_Description of the task:_
Everything from the line containing "[] true false false" to the last line of the records must be returned verbatim; nothing else belongs in the output.

_Material supplied:_
(* ===================================================================== *)
(** ** commands.ts: operation descriptors                                *)
(* ===================================================================== *)

Module ArgDef.
Record t : Type := mk { name : string; desc : string }.
End ArgDef.

Module QueryParamDef.
Record t : Type := mk { name : string; required : bool; desc : string }.
End QueryParamDef.

Module CmdDef.
Record t : Type := mk {
  group : option string;
  action : string;
  operationId : string;
  method : string;
  path : string;
  summary : string;
  args : list ArgDef.t;
  needsSite : bool;
  paginatable : bool;
  hasBody : bool;
  extraQuery : list QueryParamDef.t
}.
End CmdDef.

Definition is_lower (c : ascii) : bool :=
  (97 <=? nat_of_ascii c)%nat && (nat_of_ascii c <=? 122)%nat.

Definition is_upper (c : ascii) : bool :=
  (65 <=? nat_of_ascii c)%nat && (nat_of_ascii c <=? 90)%nat.

Definition toUpperCase (c : ascii) : ascii :=
  if is_lower c then ascii_of_nat (nat_of_ascii c - 32) else c.

Definition toLowerCase (c : ascii) : ascii :=
  if is_upper c then ascii_of_nat (nat_of_ascii c + 32) else c.

(** [s.replace(/-([a-z])/g, (_, c) => c.toUpperCase())] *)
Fixpoint upper_after_dash (s : string) : string :=
  match s with
  | EmptyString => EmptyString
  | String c rest =>
      if Ascii.eqb c "-" then
        match rest with
        | EmptyString => String c EmptyString
        | String d rest' =>
            if is_lower d then String (toUpperCase d) (upper_after_dash rest')
            else String c (upper_after_dash rest)
        end
      else String c (upper_after_dash rest)
  end.

(** [s.replace(/([A-Z])/g, (m, _c, i) => i === 0 ? m.toLowerCase() : m)]:
    only a capital at offset 0 is changed. *)
Definition lower_at_zero (s : string) : string :=
  match s with
  | EmptyString => EmptyString
  | String c rest => String (toLowerCase c) rest
  end.

Definition camelCase (s : string) : string :=
  lower_at_zero (upper_after_dash s).

(** The entries of [COMMANDS] used below, as they stand in the catalog. *)
Definition cmd_getInfo : CmdDef.t :=
  CmdDef.mk None "info" "getInfo" "GET" "/v1/info"
    "Show UniFi Network application info"
    [] false false false [].

Definition cmd_getSiteOverviewPage : CmdDef.t :=
  CmdDef.mk (Some "sites") "list" "getSiteOverviewPage" "GET" "/v1/sites"
    "List all local sites (site IDs are needed for most commands)"
    [] false true false [].

Definition cmd_getAdoptedDeviceOverviewPage : CmdDef.t :=
  CmdDef.mk (Some "devices") "list" "getAdoptedDeviceOverviewPage" "GET"
    "/v1/sites/{siteId}/devices"
    "List adopted devices on a site"
    [] true true false [].

Definition cmd_getAdoptedDeviceDetails : CmdDef.t :=
  CmdDef.mk (Some "devices") "get" "getAdoptedDeviceDetails" "GET"
    "/v1/sites/{siteId}/devices/{deviceId}"
    "Get detailed info for an adopted device"
    [ArgDef.mk "deviceId" "Device ID"] true false false [].

Definition cmd_deleteNetwork : CmdDef.t :=
  CmdDef.mk (Some "networks") "delete" "deleteNetwork" "DELETE"
    "/v1/sites/{siteId}/networks/{networkId}"
    "Delete a network"
    [ArgDef.mk "networkId" "Network ID"] true false false
    [QueryParamDef.mk "force" false "Force deletion"].

Definition cmd_deleteVouchers : CmdDef.t :=
  CmdDef.mk (Some "hotspot") "delete-all" "deleteVouchers" "DELETE"
    "/v1/sites/{siteId}/hotspot/vouchers"
    "Delete vouchers matching a filter"
    [] true false false
    [QueryParamDef.mk "filter" true "Filter expression"].

(* ===================================================================== *)
(** ** execute.ts                                                         *)
(* ===================================================================== *)

(** A [Record<string, string>] is a finite map from its own keys. *)
Module ExecuteParams.
Record t : Type := mk {
  siteId : option string;
  args : gmap string string;
  offset : option string;
  limit : option string;
  filter : option string;
  extraQuery : option (gmap string string);
  body : value
}.
End ExecuteParams.

Module ExecuteResult.
Record t : Type := mk {
  method : string;
  path : string;
  query : gmap string string;
  body : value
}.
End ExecuteResult.

(** client.ts *)
Module RequestOptions.
Record t : Type := mk {
  method : string;
  path : string;
  query : gmap string string;
  body : value
}.
End RequestOptions.

(** [params.siteId || "default"] *)
Definition siteId_or_default (siteId : option string) : string :=
  match truthy_opt siteId with
  | Some s => s
  | None => "default"
  end.

(** One round of the loop over [cmd.args]. *)
Definition substitute_arg (params : ExecuteParams.t)
    (resolvedPath : string) (arg : ArgDef.t) : string :=
  match truthy_opt (ExecuteParams.args params !! ArgDef.name arg) with
  | Some val => js_replace resolvedPath ("{" +:+ ArgDef.name arg +:+ "}") val
  | None => resolvedPath
  end.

_Output for this task:_
    [] true false false
    [QueryParamDef.mk "filter" true "Filter expression"].

(* ===================================================================== *)
(** ** execute.ts                                                         *)
(* ===================================================================== *)

(** A [Record<string, string>] is a finite map from its own keys. *)
Module ExecuteParams.
Record t : Type := mk {
  siteId : option string;
  args : gmap string string;
  offset : option string;
  limit : option string;
  filter : option string;
  extraQuery : option (gmap string string);
  body : value
}.
End ExecuteParams.

Module ExecuteResult.
Record t : Type := mk {
  method : string;
  path : string;
  query : gmap string string;
  body : value
}.
End ExecuteResult.

(** client.ts *)
Module RequestOptions.
Record t : Type := mk {
  method : string;
  path : string;
  query : gmap string string;
  body : value
}.
End RequestOptions.

(** [params.siteId || "default"] *)
Definition siteId_or_default (siteId : option string) : string :=
  match truthy_opt siteId with
  | Some s => s
  | None => "default"
  end.

(** One round of the loop over [cmd.args]. *)
Definition substitute_arg (params : ExecuteParams.t)
    (resolvedPath : string) (arg : ArgDef.t) : string :=
  match truthy_opt (ExecuteParams.args params !! ArgDef.name arg) with
  | Some val => js_replace resolvedPath ("{" +:+ ArgDef.name arg +:+ "}") val
  | None => resolvedPath
  end.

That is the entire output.